The description starts with "A malicious guest in control of the
iSCSI server ..." so asserting (and killing the VM) doesn't seem
correct...
assert() isn't an error check, but it means that we deem it impossible
for the assertion to fail. This would be the case because we fixed (in
this patch) the only code path that we think could cause the problem.
We would only add it to find other buggy code paths that we missed or
that are added later.
Correct. That's why I would have the proper checks (or "trim"s) closer
to where they were issued to fail sooner. What I meant is that if a
guest issues any operation that spans past the end of the drive, then
the operation stops there and an error is returned accordingly.
Guests can't issue operations that span past the end of the drive. They
would return an error befor the iscsi driver is even called.
The only reason why we get such a request here is because of an internal
call with BDRV_REQUEST_MAX_BYTES. Maybe this should actually be changed
into MIN(BDRV_REQUEST_MAX_BYTES, bs->total_sectors * BDRV_SECTOR_SIZE),
and then iscsi_co_block_status() could assert that the request doesn't
span past the end of the drive.
This means nothing should ever try to touch these bitmaps out of
bounds. Nevertheless, and further to that, assert()s can be used
closer to where the bitmap is touched to catch programming errors.

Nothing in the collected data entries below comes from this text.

(** * J Supreme Marketing: the brochure site of [app.py], verified

    A shallow embedding of the single-file Flask application [app.py]
    and the proofs of what its specification says about it.

    The embedding covers the record store ([ensure_csv_header],
    [save_row], [save_lead], [save_subscriber]), the two form handlers
    ([lead], [newsletter_subscribe]), the content registry ([BLOG_POSTS],
    [get_post]) and the view [blog_post] with [render_page] and the
    templates it renders, the background image lookup ([find_bg_file],
    [bg_image_for], [static_img_files]), the ad unit ([adsense_ad_unit]),
    the URL map and the sitemap. It goes on to the settings that the
    module reads from the environment ([Settings]), the robots directive
    ([robots]), the blog index ([blog] and its template), the views of
    the static pages and the alias of the lead form ([lead_alias]).

    Conventions of the embedding.
    - A Python [str] is the list of its Unicode code points ([list N]).
    - The filesystem says what every path names, a regular file with
      its text or a directory, and which opens the operating system
      refuses. An open that raises ends the request with status 500.
    - Code that touches the filesystem or aborts a request lives in the
      monad [M]: a state function over the filesystem whose result is a
      value or the HTTP error of the response, the one raised by [abort]
      or the 500 of an exception that nothing catches.
    - The clock read by [now_iso] is the argument [now] of the functions
      that call it.
    - The module-level settings read from the environment are the
      variables of the section [App].
    - A template constant is embedded as the function that renders it. A
      template that only exists at run time is rendered as it stands
      when it holds no tag; what the engine does with any other source
      is a variable of the section [App].

    The file has three parts: the embedding, the vocabulary of the
    statements, and the facts. *)

From Stdlib Require Import ZArith NArith List String Ascii Bool Lia.
From stdpp Require Import gmap list.
Import ListNotations.

Local Open Scope N_scope.
Local Open Scope list_scope.

(** ** Python strings *)

Module Py.

(** A code point, and a [str] as the sequence of its code points. *)
Abbreviation char := N.
Abbreviation str := (list N).

(** A literal of the source, written as a Rocq string of ASCII characters. *)
Fixpoint py (s : string) : str :=
  match s with
  | EmptyString => []
  | String c r => N_of_ascii c :: py r
  end.
Arguments py s%_string.

(** The double quote, which a literal above cannot hold. *)
Definition DQ : str := [34].

(** Truthiness of a [str]: [bool(s)], [if s], [not s]. *)
Definition truthy (s : str) : bool :=
  match s with [] => false | _ :: _ => true end.

(** [a or b] on strings where [a] may be [None]. *)
Definition or_default (a : option str) (b : str) : str :=
  match a with
  | Some s => if truthy s then s else b
  | None => b
  end.

(** [str.isspace] on one code point, as [str.strip()] with no argument
    reads it: the ASCII controls 9..13 and 28..31, the space, and the
    Unicode White_Space code points beyond ASCII. *)
Definition isspace (c : char) : bool :=
  ((9 <=? c) && (c <=? 13)) || ((28 <=? c) && (c <=? 32))
  || (c =? 133) || (c =? 160) || (c =? 5760)
  || ((8192 <=? c) && (c <=? 8202))
  || (c =? 8232) || (c =? 8233) || (c =? 8239) || (c =? 8287)
  || (c =? 12288).

Fixpoint lstrip (s : str) : str :=
  match s with
  | [] => []
  | c :: r => if isspace c then lstrip r else s
  end.

Definition rstrip (s : str) : str := rev (lstrip (rev s)).

(** [s.strip()] *)
Definition strip (s : str) : str := rstrip (lstrip s).

(** [s.rstrip(chars)] for a one-character [chars]. *)
Fixpoint lstrip_char (x : char) (s : str) : str :=
  match s with
  | [] => []
  | c :: r => if c =? x then lstrip_char x r else s
  end.
Definition rstrip_char (x : char) (s : str) : str :=
  rev (lstrip_char x (rev s)).

(** [s.startswith(p)] *)
Fixpoint startswith (p s : str) : bool :=
  match p, s with
  | [], _ => true
  | _ :: _, [] => false
  | a :: p', b :: s' => (a =? b) && startswith p' s'
  end.

(** [sub in s] *)
Fixpoint contains (sub s : str) : bool :=
  startswith sub s ||
  match s with
  | [] => false
  | _ :: r => contains sub r
  end.

(** [sep.join(parts)] *)
Fixpoint join (sep : str) (parts : list str) : str :=
  match parts with
  | [] => []
  | [p] => p
  | p :: rest => p ++ sep ++ join sep rest
  end.

(** A string starts, or ends, with whitespace. *)
Definition leading_space (s : str) : bool :=
  match s with [] => false | c :: _ => isspace c end.
Definition trailing_space (s : str) : bool := leading_space (rev s).

End Py.
Import Py.

(** ** The filesystem and the request monad *)

(** A path, as the text [str(path)]. *)
Abbreviation Path := str.

(** [Path(a) / name] for a relative [name] of one component. *)
Definition joinpath (a : Path) (name : str) : Path := a ++ py "/" ++ name.

(** What a path can name: a regular file, with its text, or a
    directory. *)
Inductive node :=
  | File (text : str)
  | Directory.

(** How a file is opened: [open("w")], [open("a")], and the reading
    open of [send_file]. *)
Inductive open_mode := Write | Append | Read.

(** The filesystem: what every path that exists names, and the opens
    that the operating system refuses for a reason of its own (the
    parent directory is missing, the permissions do not allow it, the
    device is read-only or full). The application changes the text of
    regular files and nothing else. *)
Record FileSystem := mkFileSystem {
  nodes : gmap Path node;
  refused : open_mode -> Path -> bool
}.

(** [fs !! path] is the text of the regular file at [path], if there is
    one; [<[path := text]> fs] is [fs] with a regular file at [path]
    that holds [text]; [∅] has no file and no directory, and refuses no
    open. *)
#[global] Instance fs_lookup : Lookup Path str FileSystem :=
  fun path fs =>
    match nodes fs !! path with
    | Some (File text) => Some text
    | _ => None
    end.

#[global] Instance fs_insert : Insert Path str FileSystem :=
  fun path text fs =>
    {| nodes := <[path := File text]> (nodes fs); refused := refused fs |}.

#[global] Instance fs_empty : Empty FileSystem :=
  {| nodes := ∅; refused := fun _ _ => false |}.

(** What a view function ends with: a value, or the HTTP error of the
    response: the one that [abort(code, description)] raises, or the
    500 of an exception that nothing catches. *)
Inductive outcome (A : Type) : Type :=
  | Done (a : A)
  | Aborted (code : Z) (description : str).
Arguments Done {A} a.
Arguments Aborted {A} code description.

Definition M (A : Type) : Type := FileSystem -> outcome A * FileSystem.

Definition ret {A} (a : A) : M A := fun fs => (Done a, fs).

Definition bind {A B} (m : M A) (k : A -> M B) : M B :=
  fun fs =>
    match m fs with
    | (Done a, fs') => k a fs'
    | (Aborted code d, fs') => (Aborted code d, fs')
    end.

Notation "x <- m ;; k" := (bind m (fun x => k))
  (at level 100, m at next level, right associativity).
Notation "m ;;; k" := (bind m (fun _ => k))
  (at level 100, right associativity).

(** [abort(code, description)] *)
Definition abort {A} (code : Z) (description : str) : M A :=
  fun fs => (Aborted code description, fs).

(** An exception other than [abort] escaping a view: 500. *)
Definition internal_server_error {A} : M A :=
  fun fs => (Aborted 500 (py "Internal Server Error"), fs).

(** [path.exists()]: true of a regular file and of a directory. *)
Definition path_exists (path : Path) : M bool :=
  fun fs => (Done (bool_decide (is_Some (nodes fs !! path))), fs).

(** [path] names a directory. *)
Definition is_directory (fs : FileSystem) (path : Path) : bool :=
  match nodes fs !! path with
  | Some Directory => true
  | _ => false
  end.

(** [path.open(mode)] returns a file: [path] is no directory
    (IsADirectoryError) and the operating system does not refuse the
    open (FileNotFoundError, PermissionError and the other OSErrors). *)
Definition can_open (fs : FileSystem) (mode : open_mode) (path : Path) : bool :=
  negb (is_directory fs path) && negb (refused fs mode path).

(** [with path.open("w", newline="") as f: f.write(text)]: the file is
    created or truncated, then holds [text]. When the open raises,
    nothing is written and the exception ends the request. *)
Definition open_w_write (path : Path) (text : str) : M unit :=
  fun fs =>
    if can_open fs Write path
    then (Done tt, <[path := text]> fs)
    else internal_server_error fs.

(** [with path.open("a", newline="") as f: f.write(text)]: the file is
    created when absent, and [text] goes after what it holds. When the
    open raises, nothing is written and the exception ends the
    request. *)
Definition open_a_write (path : Path) (text : str) : M unit :=
  fun fs =>
    if can_open fs Append path
    then (Done tt, <[path := default [] (fs !! path) ++ text]> fs)
    else internal_server_error fs.

(** ** [csv.writer]: one row in the default (excel) dialect *)

Module Csv.

(** A cell handed to [writerow]: a [str], or [None]. *)
Definition cell := option str.

Definition COMMA : char := 44.
Definition QUOTE : char := 34.
Definition CR : char := 13.
Definition LF : char := 10.

(** A field is quoted (QUOTE_MINIMAL) when it holds the delimiter, the
    quote character or a character of the line terminator. *)
Definition special (c : char) : bool :=
  (c =? COMMA) || (c =? QUOTE) || (c =? CR) || (c =? LF).

(** Inside quotes, a quote character is doubled. *)
Definition double_quotes (s : str) : str :=
  flat_map (fun c => if c =? QUOTE then [QUOTE; QUOTE] else [c]) s.

Definition field_text (s : str) : str :=
  if existsb special s then [QUOTE] ++ double_quotes s ++ [QUOTE] else s.

(** [None] is written as the empty field. *)
Definition cell_text (v : cell) : str :=
  match v with
  | Some s => field_text s
  | None => []
  end.

(** The text [writerow(row)] writes: the fields joined by commas, then
    CR LF. A row of one empty field is written as a pair of quotes. *)
Definition writerow (row : list cell) : str :=
  let line := join [COMMA] (map cell_text row) in
  match row, line with
  | _ :: _, [] => [QUOTE; QUOTE] ++ [CR; LF]
  | _, _ => line ++ [CR; LF]
  end.

(** What a reader gets back from a cell. *)
Definition cell_value (v : cell) : str := default [] v.

End Csv.
Import Csv.

Abbreviation dict := (gmap str (option str)).

(** ** The application *)

(** [markupsafe.escape], applied by the templates (autoescape is on) to
    every expression that is not marked [safe]. *)
Definition escape (s : str) : str :=
  flat_map (fun c =>
    if c =? 38 then py "&amp;"
    else if c =? 60 then py "&lt;"
    else if c =? 62 then py "&gt;"
    else if c =? 39 then py "&#39;"
    else if c =? 34 then py "&#34;"
    else [c]) s.

Definition APP_NAME : str := py "J Supreme Marketing".
Definition SLOGAN : str :=
  py "Strategy " ++ [183] ++ py " Execution " ++ [183] ++ py " Distribution".

(** *** The URL map: one entry per [@app.route] *)

Record Route := {
  rule : str;
  endpoint : str;
  methods : list str;
  (** the view returns [render_page(...)] *)
  renders_page : bool
}.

I suppose the iSCSI protocol has some error to return for invalid
requests.
Which invalid you are referring to? From the initiator or the target?
AFAICT the problem is that the SCSI SPEC doesn't limit a target to
respond provisioning status past the (current) end of the LUN (either
because this was not deemed important to stress, was forgotten, or is
intentionally allowed).
In any case, we don't get an invalid request here. We are who made the
request. It's an unexpected response that we got.
Also shouldn't we report some warning in case of such invalid
request? So the management side can look at the 'malicious iSCSI
server'?
I think having the option to do so is a good idea. There are two cases
I can think of that you run into a "malicious" storage server:
1) Someone hacked your storage server
2) Your control plane allows your compute to connect to a user
provided storage service
Thinking as an admin, if I only allow storage servers I provide, then
I want to see such warnings. If I let people point the VMM to dodgy
servers, then I probably don't want the log spam.
For this reason, we generally don't log things for failed I/O requests.
If we wanted to introduce it, we'd better find a way to do so
consistently everywhere and not just in a single place with a one-off
option.